**TASK PROMPT:**
Produce an exact copy of the lines below, starting at the first and ending with the line containing "JNull (TOpt t)".

**PROVIDED DATA:**
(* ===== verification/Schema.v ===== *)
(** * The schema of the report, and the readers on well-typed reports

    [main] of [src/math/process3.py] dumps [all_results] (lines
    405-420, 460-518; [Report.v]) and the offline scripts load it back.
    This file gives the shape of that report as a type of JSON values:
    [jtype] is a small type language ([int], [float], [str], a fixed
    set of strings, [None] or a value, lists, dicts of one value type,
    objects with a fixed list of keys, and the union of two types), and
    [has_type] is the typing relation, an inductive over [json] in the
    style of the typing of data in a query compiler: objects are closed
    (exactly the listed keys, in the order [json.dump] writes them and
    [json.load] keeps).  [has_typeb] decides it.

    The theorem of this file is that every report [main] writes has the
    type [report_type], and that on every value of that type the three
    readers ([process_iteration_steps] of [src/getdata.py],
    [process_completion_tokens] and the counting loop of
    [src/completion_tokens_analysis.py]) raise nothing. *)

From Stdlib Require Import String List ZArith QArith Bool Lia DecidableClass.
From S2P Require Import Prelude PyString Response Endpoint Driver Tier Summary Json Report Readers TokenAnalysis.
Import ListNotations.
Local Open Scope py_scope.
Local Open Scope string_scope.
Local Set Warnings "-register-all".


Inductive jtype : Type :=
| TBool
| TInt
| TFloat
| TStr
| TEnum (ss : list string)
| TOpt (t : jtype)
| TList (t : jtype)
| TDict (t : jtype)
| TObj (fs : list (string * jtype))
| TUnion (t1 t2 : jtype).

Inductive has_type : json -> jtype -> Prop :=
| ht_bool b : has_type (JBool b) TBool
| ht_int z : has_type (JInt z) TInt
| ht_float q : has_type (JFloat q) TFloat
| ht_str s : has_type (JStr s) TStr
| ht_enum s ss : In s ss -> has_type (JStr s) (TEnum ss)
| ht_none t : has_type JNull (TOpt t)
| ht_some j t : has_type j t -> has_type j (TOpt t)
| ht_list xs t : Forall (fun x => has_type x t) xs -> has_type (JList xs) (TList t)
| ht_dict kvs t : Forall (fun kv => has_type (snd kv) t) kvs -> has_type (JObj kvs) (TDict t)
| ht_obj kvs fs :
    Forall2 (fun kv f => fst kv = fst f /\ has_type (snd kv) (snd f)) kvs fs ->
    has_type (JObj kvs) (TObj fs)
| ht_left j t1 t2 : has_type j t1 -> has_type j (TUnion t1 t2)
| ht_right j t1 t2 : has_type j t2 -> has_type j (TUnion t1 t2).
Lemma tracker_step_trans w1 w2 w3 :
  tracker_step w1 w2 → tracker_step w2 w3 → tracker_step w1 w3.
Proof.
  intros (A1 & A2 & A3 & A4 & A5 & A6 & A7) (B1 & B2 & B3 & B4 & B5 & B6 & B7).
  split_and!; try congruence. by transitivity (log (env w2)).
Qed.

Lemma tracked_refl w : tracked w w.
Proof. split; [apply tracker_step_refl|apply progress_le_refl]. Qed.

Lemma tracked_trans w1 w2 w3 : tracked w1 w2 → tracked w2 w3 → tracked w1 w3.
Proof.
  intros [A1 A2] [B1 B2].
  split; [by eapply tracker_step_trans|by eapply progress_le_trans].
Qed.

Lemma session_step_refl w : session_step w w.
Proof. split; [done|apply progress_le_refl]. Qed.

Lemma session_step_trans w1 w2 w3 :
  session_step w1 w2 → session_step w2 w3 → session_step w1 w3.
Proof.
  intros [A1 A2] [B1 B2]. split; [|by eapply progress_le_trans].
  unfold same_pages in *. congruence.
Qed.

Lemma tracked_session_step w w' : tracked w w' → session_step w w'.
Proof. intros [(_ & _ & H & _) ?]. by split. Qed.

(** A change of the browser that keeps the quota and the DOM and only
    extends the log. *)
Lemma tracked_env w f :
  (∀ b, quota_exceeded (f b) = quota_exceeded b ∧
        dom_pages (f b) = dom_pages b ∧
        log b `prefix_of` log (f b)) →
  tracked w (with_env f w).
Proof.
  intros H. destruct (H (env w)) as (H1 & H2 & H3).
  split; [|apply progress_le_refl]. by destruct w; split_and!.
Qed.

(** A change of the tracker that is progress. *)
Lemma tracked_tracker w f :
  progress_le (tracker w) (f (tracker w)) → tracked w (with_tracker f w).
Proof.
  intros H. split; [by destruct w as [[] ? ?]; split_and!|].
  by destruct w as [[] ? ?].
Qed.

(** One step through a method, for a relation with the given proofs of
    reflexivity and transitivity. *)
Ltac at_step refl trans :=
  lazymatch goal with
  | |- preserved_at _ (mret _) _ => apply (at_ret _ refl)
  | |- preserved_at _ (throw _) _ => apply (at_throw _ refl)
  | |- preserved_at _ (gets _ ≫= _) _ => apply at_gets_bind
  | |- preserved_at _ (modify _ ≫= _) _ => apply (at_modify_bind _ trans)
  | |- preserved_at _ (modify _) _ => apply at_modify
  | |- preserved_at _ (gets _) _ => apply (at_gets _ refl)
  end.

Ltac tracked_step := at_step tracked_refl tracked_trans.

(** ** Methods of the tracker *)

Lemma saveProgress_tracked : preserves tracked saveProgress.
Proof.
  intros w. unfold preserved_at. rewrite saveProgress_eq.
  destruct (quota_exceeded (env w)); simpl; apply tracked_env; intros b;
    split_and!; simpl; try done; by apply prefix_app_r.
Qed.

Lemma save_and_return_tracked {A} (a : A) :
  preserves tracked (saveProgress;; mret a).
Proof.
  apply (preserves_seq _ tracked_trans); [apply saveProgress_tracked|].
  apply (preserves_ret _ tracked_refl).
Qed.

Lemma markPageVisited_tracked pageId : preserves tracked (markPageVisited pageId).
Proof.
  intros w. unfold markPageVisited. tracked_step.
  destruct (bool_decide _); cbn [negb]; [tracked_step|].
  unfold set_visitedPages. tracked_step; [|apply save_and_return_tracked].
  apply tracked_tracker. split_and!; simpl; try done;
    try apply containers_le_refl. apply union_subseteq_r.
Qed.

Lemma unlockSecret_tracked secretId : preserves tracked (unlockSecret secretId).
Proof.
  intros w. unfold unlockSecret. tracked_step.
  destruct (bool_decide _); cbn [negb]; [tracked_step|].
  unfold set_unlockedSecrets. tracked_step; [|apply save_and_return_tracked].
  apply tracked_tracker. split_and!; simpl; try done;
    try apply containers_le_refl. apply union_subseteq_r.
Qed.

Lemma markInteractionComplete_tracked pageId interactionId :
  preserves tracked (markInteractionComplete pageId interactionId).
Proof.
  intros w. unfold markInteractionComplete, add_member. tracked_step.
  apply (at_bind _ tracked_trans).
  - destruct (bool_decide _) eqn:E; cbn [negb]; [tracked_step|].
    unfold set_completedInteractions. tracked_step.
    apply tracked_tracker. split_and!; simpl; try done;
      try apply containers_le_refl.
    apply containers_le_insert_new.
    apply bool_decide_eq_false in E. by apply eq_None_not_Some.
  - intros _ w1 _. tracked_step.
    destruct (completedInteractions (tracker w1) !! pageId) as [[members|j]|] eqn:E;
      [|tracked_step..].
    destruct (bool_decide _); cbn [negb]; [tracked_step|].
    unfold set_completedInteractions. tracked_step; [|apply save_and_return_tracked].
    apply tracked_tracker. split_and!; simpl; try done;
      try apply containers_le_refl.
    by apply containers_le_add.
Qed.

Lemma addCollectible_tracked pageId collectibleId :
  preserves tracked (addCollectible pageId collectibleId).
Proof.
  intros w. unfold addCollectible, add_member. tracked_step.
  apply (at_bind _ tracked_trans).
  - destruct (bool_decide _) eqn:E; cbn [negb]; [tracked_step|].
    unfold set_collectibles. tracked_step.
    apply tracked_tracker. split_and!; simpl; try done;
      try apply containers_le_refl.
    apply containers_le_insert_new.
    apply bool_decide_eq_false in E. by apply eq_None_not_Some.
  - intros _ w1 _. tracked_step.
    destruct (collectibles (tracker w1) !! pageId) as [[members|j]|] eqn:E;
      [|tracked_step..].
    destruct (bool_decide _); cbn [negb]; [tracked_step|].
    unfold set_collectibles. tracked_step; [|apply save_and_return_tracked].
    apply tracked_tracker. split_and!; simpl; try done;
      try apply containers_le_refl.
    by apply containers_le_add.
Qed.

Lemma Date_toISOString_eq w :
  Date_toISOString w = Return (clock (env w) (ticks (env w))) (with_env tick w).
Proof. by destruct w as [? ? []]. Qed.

**ANSWER TO THIS TASK:**
(* ===== verification/Schema.v ===== *)
(** * The schema of the report, and the readers on well-typed reports

    [main] of [src/math/process3.py] dumps [all_results] (lines
    405-420, 460-518; [Report.v]) and the offline scripts load it back.
    This file gives the shape of that report as a type of JSON values:
    [jtype] is a small type language ([int], [float], [str], a fixed
    set of strings, [None] or a value, lists, dicts of one value type,
    objects with a fixed list of keys, and the union of two types), and
    [has_type] is the typing relation, an inductive over [json] in the
    style of the typing of data in a query compiler: objects are closed
    (exactly the listed keys, in the order [json.dump] writes them and
    [json.load] keeps).  [has_typeb] decides it.

    The theorem of this file is that every report [main] writes has the
    type [report_type], and that on every value of that type the three
    readers ([process_iteration_steps] of [src/getdata.py],
    [process_completion_tokens] and the counting loop of
    [src/completion_tokens_analysis.py]) raise nothing. *)

From Stdlib Require Import String List ZArith QArith Bool Lia DecidableClass.
From S2P Require Import Prelude PyString Response Endpoint Driver Tier Summary Json Report Readers TokenAnalysis.
Import ListNotations.
Local Open Scope py_scope.
Local Open Scope string_scope.
Local Set Warnings "-register-all".


Inductive jtype : Type :=
| TBool
| TInt
| TFloat
| TStr
| TEnum (ss : list string)
| TOpt (t : jtype)
| TList (t : jtype)
| TDict (t : jtype)
| TObj (fs : list (string * jtype))
| TUnion (t1 t2 : jtype).

Inductive has_type : json -> jtype -> Prop :=
| ht_bool b : has_type (JBool b) TBool
| ht_int z : has_type (JInt z) TInt
| ht_float q : has_type (JFloat q) TFloat
| ht_str s : has_type (JStr s) TStr
| ht_enum s ss : In s ss -> has_type (JStr s) (TEnum ss)
| ht_none t : has_type JNull (TOpt t)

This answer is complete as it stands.